Smart Materials are materials that respond to environmental stimuli, such as temperature, light condition, moisture, pH, or electric and magnetic fields with particular changes in some variables. For that reason they are often also called responsive materials. Depending on changes in some external conditions, "smart" materials change their properties (mechanical, electrical, appearance), their structure or composition, or their functions. These materials can be used directly to make smart systems or structures or embedded in structures whose inherent properties can be changed to meet high value-added performance needs.

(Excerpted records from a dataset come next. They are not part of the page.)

(* ===== verification/Dto.v ===== *)
(** What the REST API reads from a request and writes in a response
    (packages/api/src/types.ts, and the schemas of packages/shared that it
    uses).  A schema is a function to [option]: [None] is a [ZodError].

    Whether a text is a URL, and where a literal with a fraction lies, are
    arguments. *)
From S2P Require Import Prelude Json Shared Observability.

(** [z.string().min(1)]. *)
Definition nonempty_string (k : string) (v : json) : option string :=
  s ← str_field k v; guard_opt (negb (String.eqb s "")) (Some s).

(** [schema.optional()]: a missing member, or one that the schema accepts. *)
Definition optional {A} (schema : json -> option A) (k : string) (v : json) : option (option A) :=
  match field k v with
  | None => Some None
  | Some x => Some <$> schema x
  end.

(** [z.record(z.string(), z.unknown())]. *)
Definition record_schema (v : json) : option json := guard_opt (is_obj v) (Some v).

(** [z.array(schema)]. *)
Fixpoint all_of {A} (schema : json -> option A) (vs : list json) : option (list A) :=
  match vs with
  | [] => Some []
  | v :: vs => x ← schema v; xs ← all_of schema vs; Some (x :: xs)
  end.

Definition array_schema {A} (schema : json -> option A) (v : json) : option (list A) :=
  match v with JArr vs => all_of schema vs | _ => None end.

(** [z.number().int().positive()]. *)
Definition positive_int (v : json) : option Z :=
  match v with JNum n => guard_opt (0 <? n)%Z (Some n) | _ => None end.

Section schemas.
Context (is_url : string -> bool).              (* z.string().url() *)
Context (fraction_in_0_2 : string -> bool).     (* a literal with a fraction *)
Context (other_number : string -> option Z).    (* Number(s), where s has more than sign and digits *)

(** ** Agents (shared types/agent.ts, CreateAgentBodySchema) *)

Definition temperature_schema (v : json) : option json :=
  match v with
  | JNum n => guard_opt ((0 <=? n) && (n <=? 2))%Z (Some v)
  | JFloat lit => guard_opt (fraction_in_0_2 lit) (Some v)
  | _ => None
  end.

Definition ModelConfigSchema (v : json) : option ModelConfig :=
  guard_opt (only_keys ["model"; "temperature"; "maxTokens"] v)
    (m ← nonempty_string "model" v; t ← optional temperature_schema "temperature" v;
     k ← optional positive_int "maxTokens" v;
     Some {| mc_model := m; mc_temperature := t; mc_maxTokens := k |}).

Definition MemoryStrategySchema (v : json) : option MemoryStrategyName :=
  match v with
  | JStr s => if String.eqb s "last_n" then Some last_n
              else if String.eqb s "summary" then Some summary else None
  | _ => None
  end.

Definition MemoryConfigSchema (v : json) : option MemoryConfig :=
  guard_opt (only_keys ["strategy"; "maxMessages"] v)
    (s ← (s ← field "strategy" v; MemoryStrategySchema s);
     n ← optional positive_int "maxMessages" v;
     Some {| mem_strategy := s; mem_maxMessages := Z.to_nat <$> n |}).

Definition ToolDefinitionSchema (v : json) : option ToolDefinition :=
  guard_opt (only_keys ["name"; "description"; "inputSchema"] v)
    (n ← nonempty_string "name" v; d ← str_field "description" v;
     i ← (i ← field "inputSchema" v; record_schema i);
     Some {| tool_name := n; tool_description := d; inputSchema := i |}).

(** [z.string().url().nullable()]. *)
Definition nullable_url (v : json) : option (option string) :=
  match v with
  | JNull => Some None
  | JStr s => guard_opt (is_url s) (Some (Some s))
  | _ => None
  end.

Record CreateAgentBody := {
  ca_name : string; ca_modelConfig : ModelConfig; ca_systemPrompt : string;
  ca_memoryConfig : option MemoryConfig; ca_toolRunnerUrl : option (option string);
  ca_tools : option (list ToolDefinition) }.

Definition CreateAgentBodySchema (v : json) : option CreateAgentBody :=
  guard_opt (only_keys ["name"; "modelConfig"; "systemPrompt"; "memoryConfig"; "toolRunnerUrl"; "tools"] v)
    (n ← nonempty_string "name" v; mc ← (mc ← field "modelConfig" v; ModelConfigSchema mc);
     p ← str_field "systemPrompt" v; mem ← optional MemoryConfigSchema "memoryConfig" v;
     u ← optional nullable_url "toolRunnerUrl" v;
     ts ← optional (array_schema ToolDefinitionSchema) "tools" v;
     Some {| ca_name := n; ca_modelConfig := mc; ca_systemPrompt := p; ca_memoryConfig := mem;
             ca_toolRunnerUrl := u; ca_tools := ts |}).

(** ** Sessions, runs, messages *)

Record CreateSessionBody := {
  cs_agentName : string; cs_userId : option string; cs_metadata : option json }.

Definition nonempty_value (v : json) : option string :=
  match v with JStr s => guard_opt (negb (String.eqb s "")) (Some s) | _ => None end.

Definition CreateSessionBodySchema (v : json) : option CreateSessionBody :=
  guard_opt (only_keys ["agentName"; "userId"; "metadata"] v)
    (a ← nonempty_string "agentName" v; u ← optional nonempty_value "userId" v;
     m ← optional record_schema "metadata" v;
     Some {| cs_agentName := a; cs_userId := u; cs_metadata := m |}).

Definition session_status_schema (v : json) : option SessionStatus :=
  match v with
  | JStr s => if String.eqb s "active" then Some active
              else if String.eqb s "closed" then Some closed else None
  | _ => None
  end.

(** The status that is asked for; the metadata is checked and not used. *)
Definition PatchSessionBodySchema (v : json) : option (option SessionStatus) :=
  guard_opt (only_keys ["status"; "metadata"] v)
    (s ← optional session_status_schema "status" v; _ ← optional record_schema "metadata" v; Some s).

Definition CreateRunBodySchema (v : json) : option string :=
  guard_opt (only_keys ["content"] v) (nonempty_string "content" v).

(** [Number(s)]: the white space is trimmed, the empty text is 0. *)
Definition all_digits (t : text) : option Decimal.uint :=
  let '(u, rest) := scan_digits t in
  match rest with [] => guard_opt (nonempty u) (Some u) | _ => None end.

Definition Number (s : string) : option Z :=
  let t := trim_text (list_ascii_of_string s) in
  let '(neg, d) := match expect "-" t, expect "+" t with
                   | Some r, _ => (true, r)
                   | None, Some r => (false, r)
                   | None, None => (false, t)
                   end in
  match t with
  | [] => Some 0%Z
  | _ => match all_digits d with
         | Some u => Some (Z.of_int (if neg then Decimal.Neg u else Decimal.Pos u))
         | None => other_number s
         end
  end.

Definition DEFAULT_LIMIT : Z := 50.

Record ListMessagesQuery := { lm_limit : nat; lm_cursor : option string }.

(** A query's members are texts; one that is given twice is a list, which is
    no number and no text. *)
Definition ListMessagesQuerySchema (v : json) : option ListMessagesQuery :=
  guard_opt (only_keys ["limit"; "cursor"] v)
    (l ← match field "limit" v with
         | None => Some DEFAULT_LIMIT
         | Some (JStr s) => Number s
         | Some _ => None
         end;
     c ← optional (fun x => match x with JStr s => Some s | _ => None end) "cursor" v;
     guard_opt ((1 <=? l) && (l <=? 100))%Z (Some {| lm_limit := Z.to_nat l; lm_cursor := c |})).

(** ** Management *)

(** [z.string().min(1).max(100)] under the only key [name]. *)
Definition name_schema (v : json) : option string :=
  guard_opt (only_keys ["name"] v)
    (n ← nonempty_string "name" v; guard_opt (String.length n <=? 100)%nat (Some n)).
Definition CreateWorkspaceBodySchema : json -> option string := name_schema.
Definition CreateApiKeyBodySchema : json -> option string := name_schema.

(** ** Metrics (RunMetricsResponseSchema) *)

Definition nonnegative (o : option Z) : bool := match o with Some z => (0 <=? z)%Z | None => false end.

Definition RunMetricsResponseSchema (m : RunMetrics) : option RunMetrics :=
  guard_opt ((0 <=? m_totalModelLatencyMs m)%Z && (0 <=? m_totalToolLatencyMs m)%Z
             && nonnegative (m_totalTokens m)) (Some m).
End schemas.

Application of responsive material in Architecture definitely makes it more responsive, interacting, interesting and adaptable.


L'Institut du Monde Arabe
Architect: Jean Nouvel
Paris, France
In this Islamic Cultural building, Jean Nouvel developed an interacting façade system that responses to the outdoor light condition thus enabling the building interior to get adapted to the surrounding. Behind metal sunscreen with active sun control diaphragms .The huge south-facing garden courtyard wall has been described as a 60m 'Venetian blind'. It is an ocular device of striking originality, made up of numerous and variously dimensioned metallic diaphragms set in pierced metal borders. These diaphragms operate like a camera lens to control the sun's penetration into the interior of the building. The changes to the irises are dramatically revealed internally while externally a subtle density pattern can be observed. Thus the whole effect is like a pierced screen, giving significance and an audacious brilliance to this remarkable building."


Federation Square
Lab architecture studioMelbourne, Australia
The architects developed a grid system that allowed the building facades to be treated in a continuously changing and dynamic way, while simultaneously maintaining an overall site coherence, instead of being traditionally composed as a regularly repeating flat surface. Three cladding materials; zinc (perforated and solid), sandstone and glass have been used within a modular basis established by the triangular pinwheel grid. This fractally incremental system uses a single triangle, the proportions of which are maintained across the single tile shape, the panel composed of five tiles, and the mega-panel construction module composed of five panels. The unique quality of the pinwheel grid lies in the possibility of surface figuration and framing shapes to be independent from the grid's smallest component unit, the triangle.